What the blazes is an ND filter?!
Neutral Density (ND) filters are totally neutral filters that don’t affect the colour of an image while they work like a pair of darkened sunglasses to darken the exposure by blocking some of the light entering the lens. This means you can use them to do longer exposures than normally possible, which is super useful for things like timelapses where you want to get a specific shutter speed without using a small aperture. This also allows you to slow your shutter speed down slightly, or use a wider aperture than would normally be possible.
There are two main types of ND filters. The most common are standard ND filters which come in different grades depending on how much light they prevent entering the camera. The range of filters goes from one stop to 10 stops. The other option, extremely popular with videographers, is to use a variable ND filter. Variable ND filters allow you adjust the density without taking the filters off. If you would like a more in depth explanation of ND filters, check out this great resource.
So, what is an ND calculator and how does it work?

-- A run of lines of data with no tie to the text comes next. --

(** What may be published after the last reply. *)
Definition published_ok (e : Executor) (action : HTTPAction) (resp : option http_response) (evs : list net_event) : Prop :=
  ∀ m, m ∈ publications evs → ∃ spec rs, ha_PublishResponse action = Some spec ∧ ex_publisher e ≠ None ∧
    resp = Some rs ∧ succeeded resp = true ∧
    nm_Subject m = pr_Subject spec ∧ nm_Data m = limit_read MaxResponseSize (rs_Body rs).

(** A run of an action: the requests and replies, the last of them [resp]. *)
Definition run_ok (e : Executor) (action : HTTPAction) (attempts : nat) (r : result error unit) (evs : list net_event) : Prop :=
  ∃ before resp, (exchanges evs).*2 = (before ++ [resp])%list ∧
    (length before < attempts)%nat ∧
    Forall (λ x, describes action x.1) (exchanges evs) ∧
    Forall (λ x, succeeded x = false ∧ refused x = false) before ∧
    (r = Ok tt ↔ succeeded resp = true) ∧
    (∀ err, r = Err err → is_permanent_error err = refused resp) ∧
    ((S (length before) < attempts)%nat → succeeded resp = false → refused resp = false →
       r = Err (Wrap CancelledRetry (Leaf ContextDone))) ∧
    published_ok e action resp evs.
End specification.

(** ** Lemmas *)

Lemma exchanges_app evs evs' : exchanges (evs ++ evs') = (exchanges evs ++ exchanges evs')%list.
Proof. apply omap_app. Qed.
Lemma publications_app evs evs' : publications (evs ++ evs') = (publications evs ++ publications evs')%list.
Proof. apply omap_app. Qed.
(* ===== verification/Publisher.v ===== *)
(** * Publishing NATS actions (internal/broker/publisher.go, nats.go)

    The transport of an action, one attempt on either, and the loop that repeats
    it with a growing delay.  The broker's publisher implements the interface
    the HTTP client publishes responses with. *)

From S2P Require Import Prelude GoStrings GoTime Value Types Net HttpClient.
Local Open Scope string_scope.
Local Open Scope Z_scope.

Definition maxRetryJitter : Z := 25 * Millisecond.

Record PublishConfig := MkPublishConfig {
  pc_Mode : string; pc_MaxRetries : Z; pc_RetryBaseDelay : Z; pc_AckTimeout : Z;
}.

Definition effectivePublishMode (action : NATSAction) (globalMode : string) : string :=
  if negb (String.eqb (na_Mode action) "") then na_Mode action else globalMode.

(** [nats.Header.Set] keeps a name as it is. *)
Definition newActionMsg (action : NATSAction) : nats_msg :=
  MkMsg (na_Subject action) "" (na_Headers action)
    (if na_Passthrough action then na_RawPayload action else na_Payload action).

Section publisher.
Context `{Net}.

Record ActionPublisher := MkActionPublisher { ap_cfg : PublishConfig }.

Definition publishCore (action : NATSAction) : NM (result error unit) :=
  let msg := newActionMsg action in
  ok ← with_world (conn_Publish msg);
  _ ← emit_event (EvPublish ModeCore msg ok);
  mret (if (ok : bool) then Ok tt else Err (Leaf CorePublishFailed)).

Definition publishJetStream (ap : ActionPublisher) (ctx : GoContext) (action : NATSAction) : NM (result error unit) :=
  let msg := newActionMsg action in
  sent ← with_world (js_PublishMsgAsync msg);
  if negb sent then _ ← emit_event (EvPublish ModeJetStream msg false); mret (Err (Leaf SendFailed))
  else
    w ← getN;
    let pubCtx := context_WithTimeout ctx (pc_AckTimeout (ap_cfg ap)) w in
    ack ← with_world (js_Ack pubCtx msg);
    _ ← emit_event (EvPublish ModeJetStream msg (match ack with AckOk => true | _ => false end));
    mret match ack with
      | AckOk => Ok tt
      | AckNoResponders => Err (Leaf (NoStream (na_Subject action)))
      | AckErr => Err (Leaf AckFailed)
      | AckTimeout => Err (Leaf AckTimedOut)
      end.

Definition publish_once (ap : ActionPublisher) (ctx : GoContext) (action : NATSAction) : NM (result error unit) :=
  if String.eqb (effectivePublishMode action (pc_Mode (ap_cfg ap))) ModeCore
  then publishCore action else publishJetStream ap ctx action.

(** The loop, with [left] attempts left. *)
Fixpoint publish_loop (ap : ActionPublisher) (ctx : GoContext) (action : NATSAction)
    (left : nat) (attempt : Z) (lastErr : error) : NM (result error unit) :=
  let maxRetries := pc_MaxRetries (ap_cfg ap) in
  let failed err := Err (Wrap (PublishAttemptsFailed maxRetries
                                 (effectivePublishMode action (pc_Mode (ap_cfg ap)))) err) in
  match left with
  | O => mret (failed lastErr)
  | S left' =>
      w ← getN;
      if ctx_Done ctx w then mret (Err (Wrap PublishCancelled (Leaf ContextDone)))
      else
        r ← publish_once ap ctx action;
        match r with
        | Ok _ => mret (Ok tt)
        | Err err =>
            if attempt =? maxRetries - 1 then mret (failed err)
            else
              jitter ← with_world (rand_Intn (maxRetryJitter / Millisecond));
              let delay := wrap64 (pc_RetryBaseDelay (ap_cfg ap) * shift_left_1 attempt) in
              let wait := wrap64 (delay + jitter * Millisecond) in
              _ ← emit_event (EvWait wait);
              cancelled ← with_world (select_After ctx wait);
              if (cancelled : bool) then mret (Err (Wrap CancelledRetry (Leaf ContextDone)))
              else publish_loop ap ctx action left' (attempt + 1) err
        end
  end.

Definition PublishWithRetry (ap : ActionPublisher) (ctx : GoContext) (action : NATSAction) : NM (result error unit) :=
  publish_loop ap ctx action (Z.to_nat (pc_MaxRetries (ap_cfg ap))) 0 (Leaf NoError).

(** ** Specification *)

(** The transport of an action: its own mode, or the configured one when it has
    none; what is not core is JetStream. *)
Definition transport_of (ap : ActionPublisher) (action : NATSAction) : string :=
  if bool_decide (na_Mode action = ModeCore ∨ na_Mode action = "" ∧ pc_Mode (ap_cfg ap) = ModeCore)
  then ModeCore else ModeJetStream.

Definition is_wait (ev : net_event) : Prop := match ev with EvWait _ => True | _ => False end.

(** A run: failed attempts, then a successful one or an error, with waits in
    between; an error before the last attempt is the end of the context. *)
Inductive publish_run (mode : string) (msg : nats_msg) : nat → result error unit → list net_event → Prop :=
| run_exhausted w l : publish_run mode msg 0 (Err (Wrap w (Leaf l))) []
| run_cancelled left w : publish_run mode msg (S left) (Err (Wrap w (Leaf ContextDone))) []
| run_published left : publish_run mode msg (S left) (Ok tt) [EvPublish mode msg true]
| run_failed left r waits evs :
    Forall is_wait waits → publish_run mode msg left r evs →
    publish_run mode msg (S left) r (EvPublish mode msg false :: waits ++ evs)
| run_failed_cancelled left w waits :
    Forall is_wait waits →
    publish_run mode msg (S left) (Err (Wrap w (Leaf ContextDone))) (EvPublish mode msg false :: waits).

Definition attempts_of (evs : list net_event) : list (string * nats_msg * bool) :=
  omap (λ ev, match ev with EvPublish mode m ok => Some (mode, m, ok) | _ => None end) evs.

(** The error of a run, and that of a run its context cut short. *)
Definition leaf_error (err : error) : Prop := ∃ w l, err = Wrap w (Leaf l).
Definition cut_short (err : error) : Prop := ∃ w, err = Wrap w (Leaf ContextDone).

(** ** Lemmas *)

Lemma transport_of_effective ap action : transport_of ap action =
  if String.eqb (effectivePublishMode action (pc_Mode (ap_cfg ap))) ModeCore then ModeCore else ModeJetStream.
Proof.
  unfold transport_of, effectivePublishMode. destruct (String.eqb_spec (na_Mode action) "") as [->|Hm]; cbn [negb].
  - destruct (String.eqb_spec (pc_Mode (ap_cfg ap)) ModeCore); [rewrite bool_decide_true|rewrite bool_decide_false]; naive_solver.
  - destruct (String.eqb_spec (na_Mode action) ModeCore); [rewrite bool_decide_true|rewrite bool_decide_false]; naive_solver.
Qed.

Lemma publish_once_spec ap ctx action :
  yields (publish_once ap ctx action) (λ r evs,
    match r with
    | Ok _ => evs = [EvPublish (transport_of ap action) (newActionMsg action) true]
    | Err err => evs = [EvPublish (transport_of ap action) (newActionMsg action) false] ∧ ∃ l, err = Leaf l
    end).
Proof.
  rewrite transport_of_effective. unfold publish_once. destruct (String.eqb _ ModeCore).
  - unfold publishCore. eapply yields_bind; [by apply (yields_world _ (λ _, True))|]. intros ok ? [_ ->].
    eapply yields_bind; [apply yields_emit|]. intros [] ? ->. apply yields_ret. destruct ok; eauto.
  - unfold publishJetStream. eapply yields_bind; [by apply (yields_world _ (λ _, True))|]. intros sent ? [_ ->].
    destruct sent; cbn [negb].
    + eapply yields_bind; [apply yields_get|]. intros w ? ->.
      eapply yields_bind; [by apply (yields_world _ (λ _, True))|]. intros ack ? [_ ->].
      eapply yields_bind; [apply yields_emit|]. intros [] ? ->. apply yields_ret. destruct ack; eauto.
    + eapply yields_bind; [apply yields_emit|]. intros [] ? ->. apply yields_ret. eauto.
Qed.

Lemma publish_loop_spec ap ctx action left attempt lastErr :
  attempt + Z.of_nat left = pc_MaxRetries (ap_cfg ap) →
  yields (publish_loop ap ctx action left attempt (Leaf lastErr))
    (publish_run (transport_of ap action) (newActionMsg action) left).
Proof.
  revert attempt lastErr. induction left as [|left IH]; intros attempt lastErr Ha; cbn [publish_loop].
  { apply yields_ret. constructor. }
  eapply yields_bind; [apply yields_get|]. intros w ? ->. cbn [app].
  destruct (ctx_Done ctx w); [apply yields_ret; constructor|].
  eapply yields_bind; [apply publish_once_spec|]. intros [[]|err] evs Hr; [subst evs; apply yields_ret; constructor|].
  destruct Hr as [-> (l & ->)]. destruct (Z.eqb_spec attempt (pc_MaxRetries (ap_cfg ap) - 1)) as [Hlast|Hmore].
  - assert (left = 0%nat) as -> by lia. apply yields_ret.
    apply (run_failed _ _ _ _ [] []); constructor.
  - eapply yields_bind; [by apply (yields_world _ (λ _, True))|]. intros jitter ? [_ ->].
    eapply yields_bind; [apply yields_emit|]. intros [] ? ->.
    eapply yields_bind; [by apply (yields_world _ (λ _, True))|]. intros [] ? [_ ->]; cbn [app].
    + apply yields_ret. apply run_failed_cancelled. by repeat constructor.
    + eapply yields_weaken; [apply (IH (attempt + 1) l); lia|]. intros r evs Hr.
      apply (run_failed _ _ _ _ [_] evs); [by repeat constructor|done].
Qed.

Lemma attempts_of_waits waits : Forall is_wait waits → attempts_of waits = [].
Proof. induction 1 as [|[] l Hw _ IH]; done. Qed.

Lemma attempts_of_app evs evs' : attempts_of (evs ++ evs') = (attempts_of evs ++ attempts_of evs')%list.
Proof. apply omap_app. Qed.

(** What a run amounts to. *)
Lemma publish_run_attempts mode msg left r evs : publish_run mode msg left r evs →
  ∃ n, attempts_of evs = (replicate n (mode, msg, false) ++
         match r with Ok _ => [(mode, msg, true)] | Err _ => [] end)%list ∧
    (length (attempts_of evs) ≤ left)%nat ∧
    (∀ err, r = Err err → leaf_error err ∧ (n = left ∨ cut_short err)) ∧
    Forall (λ ev, is_wait ev ∨ ∃ ok, ev = EvPublish mode msg ok) evs.
Proof.
  assert (∀ waits, Forall is_wait waits →
    Forall (λ ev, is_wait ev ∨ ∃ ok, ev = EvPublish mode msg ok) waits) as Hw.
  { intros waits Hf. eapply Forall_impl; [done|]. by left. }
  induction 1 as [w l|left w|left|left r waits evs Hwaits _ (n & Hn & Hlen & He & Hf)|left w waits Hwaits].
  - exists 0%nat. split_and!; [done|cbn; lia| |done]. intros ? [= <-]. split; [by exists w, l|by left].
  - exists 0%nat. split_and!; [done|cbn; lia| |done]. intros ? [= <-]. split; [by eexists _, _|]. right. by exists w.
  - exists 0%nat. split_and!; [done|cbn; lia|done|]. apply Forall_singleton. eauto.
  - exists (S n).
    assert (attempts_of (EvPublish mode msg false :: waits ++ evs) = (mode, msg, false) :: attempts_of evs) as ->.
    { change (attempts_of (EvPublish mode msg false :: waits ++ evs))
        with ((mode, msg, false) :: attempts_of (waits ++ evs)).
      by rewrite attempts_of_app, attempts_of_waits. }
    split_and!; [by rewrite Hn|cbn; lia| |].
    + intros err Herr. destruct (He err Herr) as [? [->|?]]; auto.
    + constructor; [eauto|]. apply Forall_app. auto.
  - exists 1%nat. assert (attempts_of (EvPublish mode msg false :: waits) = [(mode, msg, false)]) as ->.
    { change (attempts_of (EvPublish mode msg false :: waits)) with ((mode, msg, false) :: attempts_of waits).
      by rewrite attempts_of_waits. }
    split_and!; [done|cbn; lia| |].
    + intros ? [= <-]. split; [by eexists _, _|]. right. by exists w.
    + constructor; [eauto|]. auto.
Qed.

Lemma PublishWithRetry_run ap ctx action :
  yields (PublishWithRetry ap ctx action)
    (publish_run (transport_of ap action) (newActionMsg action) (Z.to_nat (pc_MaxRetries (ap_cfg ap)))).
Proof.
  unfold PublishWithRetry. destruct (Z.le_gt_cases 0 (pc_MaxRetries (ap_cfg ap))).
  - apply publish_loop_spec. lia.
  - replace (Z.to_nat _) with 0%nat by lia. apply yields_ret. constructor.
Qed.

(** ** Properties *)

(** C21: Publishing an action makes at most the configured attempts, all of the same
    message on the same transport, the action's own or the configured one; it
    stops at the first attempt that succeeds and reports success exactly then,
    and fails after the last attempt or when its context ends; nothing else
    leaves but waits.  Its errors are never permanent. *)
Theorem PublishWithRetry_correct ap ctx action :
  yields (PublishWithRetry ap ctx action) (λ r evs, ∃ n,
    let mode := transport_of ap action in
    let msg := newActionMsg action in
    attempts_of evs = (replicate n (mode, msg, false) ++
      match r with Ok _ => [(mode, msg, true)] | Err _ => [] end)%list ∧
    Z.of_nat (length (attempts_of evs)) ≤ Z.max 0 (pc_MaxRetries (ap_cfg ap)) ∧
    (∀ err, r = Err err → is_permanent_error err = false ∧
       (Z.of_nat n = Z.max 0 (pc_MaxRetries (ap_cfg ap)) ∨ cut_short err)) ∧
    Forall (λ ev, is_wait ev ∨ ∃ ok, ev = EvPublish mode msg ok) evs).
Proof.
  eapply yields_weaken; [apply PublishWithRetry_run|].
  intros r evs (n & Hn & Hlen & He & Hf)%publish_run_attempts. exists n. split_and!; [done|lia| |done].
  intros err Herr. destruct (He err Herr) as [(w & l & ->) Hor].
  split; [done|]. destruct Hor as [->|?]; [left; lia|by right].
Qed.

(** [NATSBroker.Publish], as the HTTP client's publisher. *)
#[export] Instance NATSBroker_publisher (ap : ActionPublisher) : ResponsePublisher.
Proof.
  refine {| rp_Publish := PublishWithRetry ap |}. intros ctx a Hp.
  eapply yields_weaken; [apply PublishWithRetry_run|].
  intros r evs (n & Hn & _ & _ & Hf)%publish_run_attempts. split.
  - eapply Forall_impl; [done|]. intros [] [?|(ok0 & Hok)]; try done. injection Hok as -> -> ->.
    unfold newActionMsg. by rewrite Hp.
  - intros ->. exists (transport_of ap a), (newActionMsg a).
    assert ((transport_of ap a, newActionMsg a, true) ∈ attempts_of evs) as Hin by (rewrite Hn; set_solver).
    apply list_elem_of_omap in Hin as ([] & Hin & Heq); try done. by injection Heq as -> -> ->.
Defined.
End publisher.

(** ** Examples *)

Definition demo_publisher : ActionPublisher := MkActionPublisher (MkPublishConfig ModeJetStream 3 (50 * Millisecond) Second).
Definition demo_nats : NATSAction :=
  MkNATSAction "alerts" "" "hot" false false ∅ "" false "" "" None None None None.

Example publish_succeeds :
  (@PublishWithRetry demo_net demo_publisher None demo_nats (demo_net_start [])).1 = Ok tt.
Proof. reflexivity. Qed.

Our ND calculator is here to work out your shutter speed change when you put a neutral density filter on the front of your lens. We’ve created this calculator to make things as easy as possible when you pop the filter on - no more guess work! Our ND calculator covers neutral density filters from
1 to 10 stops in strength, and input shutter speeds from 1/8000th all the way to 30 seconds.
Here’s how to use the ND calculator:
- Start with your neutral density filter off! Put your camera in aperture priority and compose your image.
- Take a test photograph. Check that the photo is looking good - nicely exposed with an aperture suitable for the scene.
- Take a note of the shutter speed, aperture and ISO settings from your test photo. These numbers will be the basis for your setup.
- Open up the ND Calculator, and select the shutter speed from your test photo on the Base Shutter Speed dial.
- Now select your ND filter strength on our calculator. If you’re using more than one ND filter, make sure you add them together!
- Attach your ND filter to your lens.
- Put your camera in manual mode, select the same aperture and ISO as used in your test frame and enter the shutter speed from the ND Calculator.
In some situations you will be getting shutter speeds longer than you enter in your camera. No problem! You can enter the time into our Timed Release mode with your camera set to Bulb to get the perfect result.